Data excerpts below:
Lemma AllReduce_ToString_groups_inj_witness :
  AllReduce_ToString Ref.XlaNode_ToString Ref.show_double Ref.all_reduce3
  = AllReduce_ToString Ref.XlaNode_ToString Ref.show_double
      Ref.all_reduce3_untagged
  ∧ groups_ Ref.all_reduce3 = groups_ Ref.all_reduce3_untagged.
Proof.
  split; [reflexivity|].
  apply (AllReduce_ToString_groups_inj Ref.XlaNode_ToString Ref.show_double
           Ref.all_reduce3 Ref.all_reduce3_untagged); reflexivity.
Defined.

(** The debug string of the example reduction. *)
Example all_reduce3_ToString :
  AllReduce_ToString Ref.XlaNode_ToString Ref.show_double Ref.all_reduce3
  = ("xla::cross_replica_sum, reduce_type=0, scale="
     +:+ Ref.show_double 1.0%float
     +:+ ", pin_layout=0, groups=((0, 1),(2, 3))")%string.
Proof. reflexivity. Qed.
End of Data excerpts.
Data excerpts below:
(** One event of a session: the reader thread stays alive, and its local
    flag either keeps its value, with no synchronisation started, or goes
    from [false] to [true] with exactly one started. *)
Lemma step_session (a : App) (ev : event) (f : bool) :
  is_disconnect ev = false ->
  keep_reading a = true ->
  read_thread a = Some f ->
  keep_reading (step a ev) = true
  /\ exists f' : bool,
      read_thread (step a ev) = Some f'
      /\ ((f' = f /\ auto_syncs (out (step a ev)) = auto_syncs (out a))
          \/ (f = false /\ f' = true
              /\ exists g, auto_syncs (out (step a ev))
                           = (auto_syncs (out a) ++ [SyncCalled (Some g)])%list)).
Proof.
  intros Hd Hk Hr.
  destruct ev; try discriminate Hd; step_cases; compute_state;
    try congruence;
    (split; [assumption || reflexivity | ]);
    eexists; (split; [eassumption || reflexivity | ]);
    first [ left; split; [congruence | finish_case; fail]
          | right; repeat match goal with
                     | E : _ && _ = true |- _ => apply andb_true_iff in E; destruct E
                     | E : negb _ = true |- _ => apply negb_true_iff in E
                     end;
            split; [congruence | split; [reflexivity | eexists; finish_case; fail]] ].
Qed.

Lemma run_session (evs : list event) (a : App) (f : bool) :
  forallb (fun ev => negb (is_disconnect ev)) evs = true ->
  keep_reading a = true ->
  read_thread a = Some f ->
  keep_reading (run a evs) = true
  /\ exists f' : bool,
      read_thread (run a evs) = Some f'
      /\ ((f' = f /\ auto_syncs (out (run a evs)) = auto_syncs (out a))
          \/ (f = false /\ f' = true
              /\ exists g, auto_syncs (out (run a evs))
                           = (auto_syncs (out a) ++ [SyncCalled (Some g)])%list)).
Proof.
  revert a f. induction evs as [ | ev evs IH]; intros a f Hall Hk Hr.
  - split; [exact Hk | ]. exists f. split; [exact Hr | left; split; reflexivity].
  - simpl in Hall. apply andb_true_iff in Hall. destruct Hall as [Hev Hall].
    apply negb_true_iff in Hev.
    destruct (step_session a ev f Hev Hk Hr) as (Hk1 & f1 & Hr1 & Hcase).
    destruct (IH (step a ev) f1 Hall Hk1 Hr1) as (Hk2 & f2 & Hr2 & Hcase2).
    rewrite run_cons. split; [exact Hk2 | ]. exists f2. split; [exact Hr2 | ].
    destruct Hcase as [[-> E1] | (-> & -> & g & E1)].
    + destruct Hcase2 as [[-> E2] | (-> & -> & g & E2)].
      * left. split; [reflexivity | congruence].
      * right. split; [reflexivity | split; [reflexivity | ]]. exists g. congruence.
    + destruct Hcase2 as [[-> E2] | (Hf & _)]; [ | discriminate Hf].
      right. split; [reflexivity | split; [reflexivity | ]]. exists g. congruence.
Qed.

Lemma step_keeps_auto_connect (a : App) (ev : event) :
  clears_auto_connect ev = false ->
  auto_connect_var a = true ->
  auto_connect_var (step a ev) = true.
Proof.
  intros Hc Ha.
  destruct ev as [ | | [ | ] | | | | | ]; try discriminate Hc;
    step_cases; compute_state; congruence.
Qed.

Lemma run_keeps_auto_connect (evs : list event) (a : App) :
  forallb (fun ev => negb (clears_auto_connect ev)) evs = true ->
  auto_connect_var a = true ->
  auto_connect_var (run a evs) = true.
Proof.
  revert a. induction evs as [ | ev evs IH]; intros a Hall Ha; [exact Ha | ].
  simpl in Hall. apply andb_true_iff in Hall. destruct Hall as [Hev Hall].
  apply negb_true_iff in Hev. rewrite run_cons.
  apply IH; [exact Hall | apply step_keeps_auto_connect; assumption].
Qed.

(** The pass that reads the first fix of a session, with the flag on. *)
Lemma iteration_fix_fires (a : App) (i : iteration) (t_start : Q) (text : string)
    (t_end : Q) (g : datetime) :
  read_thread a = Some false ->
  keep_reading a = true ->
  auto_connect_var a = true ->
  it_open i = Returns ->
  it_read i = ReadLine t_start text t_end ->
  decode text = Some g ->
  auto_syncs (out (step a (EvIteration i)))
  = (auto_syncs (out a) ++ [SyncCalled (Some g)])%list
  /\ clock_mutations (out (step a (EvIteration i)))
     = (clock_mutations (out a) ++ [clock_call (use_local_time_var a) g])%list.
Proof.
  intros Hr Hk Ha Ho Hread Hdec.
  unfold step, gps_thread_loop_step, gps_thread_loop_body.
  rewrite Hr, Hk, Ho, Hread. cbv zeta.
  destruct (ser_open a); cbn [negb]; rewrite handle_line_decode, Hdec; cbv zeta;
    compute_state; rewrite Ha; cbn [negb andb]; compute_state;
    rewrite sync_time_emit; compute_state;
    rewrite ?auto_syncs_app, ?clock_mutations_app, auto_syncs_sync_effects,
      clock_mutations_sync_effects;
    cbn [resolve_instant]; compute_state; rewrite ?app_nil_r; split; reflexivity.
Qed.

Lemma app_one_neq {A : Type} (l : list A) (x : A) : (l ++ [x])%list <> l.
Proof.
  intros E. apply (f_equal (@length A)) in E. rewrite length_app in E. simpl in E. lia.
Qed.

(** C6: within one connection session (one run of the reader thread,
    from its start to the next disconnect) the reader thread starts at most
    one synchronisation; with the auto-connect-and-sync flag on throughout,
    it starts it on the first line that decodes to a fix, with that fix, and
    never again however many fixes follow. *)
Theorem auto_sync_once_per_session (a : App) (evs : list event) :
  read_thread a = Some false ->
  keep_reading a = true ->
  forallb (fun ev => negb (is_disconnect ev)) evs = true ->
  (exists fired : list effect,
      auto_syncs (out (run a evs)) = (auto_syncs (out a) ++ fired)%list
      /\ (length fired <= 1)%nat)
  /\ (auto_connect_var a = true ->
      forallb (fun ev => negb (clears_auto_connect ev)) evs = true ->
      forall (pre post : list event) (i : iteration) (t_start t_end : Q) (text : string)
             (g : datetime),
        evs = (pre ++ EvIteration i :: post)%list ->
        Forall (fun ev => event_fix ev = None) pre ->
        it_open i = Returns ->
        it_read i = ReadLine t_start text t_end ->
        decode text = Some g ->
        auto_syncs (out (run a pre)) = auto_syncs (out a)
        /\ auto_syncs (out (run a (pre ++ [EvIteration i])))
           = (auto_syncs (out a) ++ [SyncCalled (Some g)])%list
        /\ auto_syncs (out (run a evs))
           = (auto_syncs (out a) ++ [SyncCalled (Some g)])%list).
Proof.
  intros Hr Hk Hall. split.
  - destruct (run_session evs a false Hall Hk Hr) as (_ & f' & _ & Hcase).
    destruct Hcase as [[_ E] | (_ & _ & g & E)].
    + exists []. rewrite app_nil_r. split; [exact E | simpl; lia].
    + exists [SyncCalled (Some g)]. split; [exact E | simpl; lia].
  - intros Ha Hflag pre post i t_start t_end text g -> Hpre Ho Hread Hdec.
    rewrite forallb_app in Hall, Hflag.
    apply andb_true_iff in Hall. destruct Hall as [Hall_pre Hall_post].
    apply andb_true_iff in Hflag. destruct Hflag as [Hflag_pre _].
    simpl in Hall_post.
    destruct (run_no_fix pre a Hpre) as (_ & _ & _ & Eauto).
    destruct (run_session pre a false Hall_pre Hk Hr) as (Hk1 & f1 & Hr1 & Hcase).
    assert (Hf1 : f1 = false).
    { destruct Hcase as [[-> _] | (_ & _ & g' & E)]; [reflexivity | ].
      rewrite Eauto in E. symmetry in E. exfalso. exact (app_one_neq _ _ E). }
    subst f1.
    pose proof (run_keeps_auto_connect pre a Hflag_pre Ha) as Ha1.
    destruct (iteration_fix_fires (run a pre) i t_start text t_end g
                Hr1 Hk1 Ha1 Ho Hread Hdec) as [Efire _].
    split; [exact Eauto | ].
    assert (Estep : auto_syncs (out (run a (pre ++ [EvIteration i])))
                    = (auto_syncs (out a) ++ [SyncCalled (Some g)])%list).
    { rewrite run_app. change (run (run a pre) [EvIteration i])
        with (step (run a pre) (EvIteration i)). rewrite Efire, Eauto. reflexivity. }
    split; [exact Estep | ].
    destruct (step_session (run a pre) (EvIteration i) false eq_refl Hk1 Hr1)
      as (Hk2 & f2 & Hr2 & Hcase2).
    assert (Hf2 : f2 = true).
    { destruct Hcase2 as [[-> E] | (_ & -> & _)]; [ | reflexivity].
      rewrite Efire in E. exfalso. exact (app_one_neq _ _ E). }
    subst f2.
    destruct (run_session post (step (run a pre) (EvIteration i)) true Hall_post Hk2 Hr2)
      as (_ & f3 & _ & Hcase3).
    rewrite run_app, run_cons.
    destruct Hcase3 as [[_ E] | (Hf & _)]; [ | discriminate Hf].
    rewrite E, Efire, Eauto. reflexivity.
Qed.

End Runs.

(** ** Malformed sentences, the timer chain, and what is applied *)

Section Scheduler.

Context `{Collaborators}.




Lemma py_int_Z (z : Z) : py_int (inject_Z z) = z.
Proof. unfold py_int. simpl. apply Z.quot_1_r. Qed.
End of Data excerpts.
→ What needs to be done:
Copy out each line of the entries that holds "length".

→ Expected output:
  intros E. apply (f_equal (@length A)) in E. rewrite length_app in E. simpl in E. lia.
      /\ (length fired <= 1)%nat)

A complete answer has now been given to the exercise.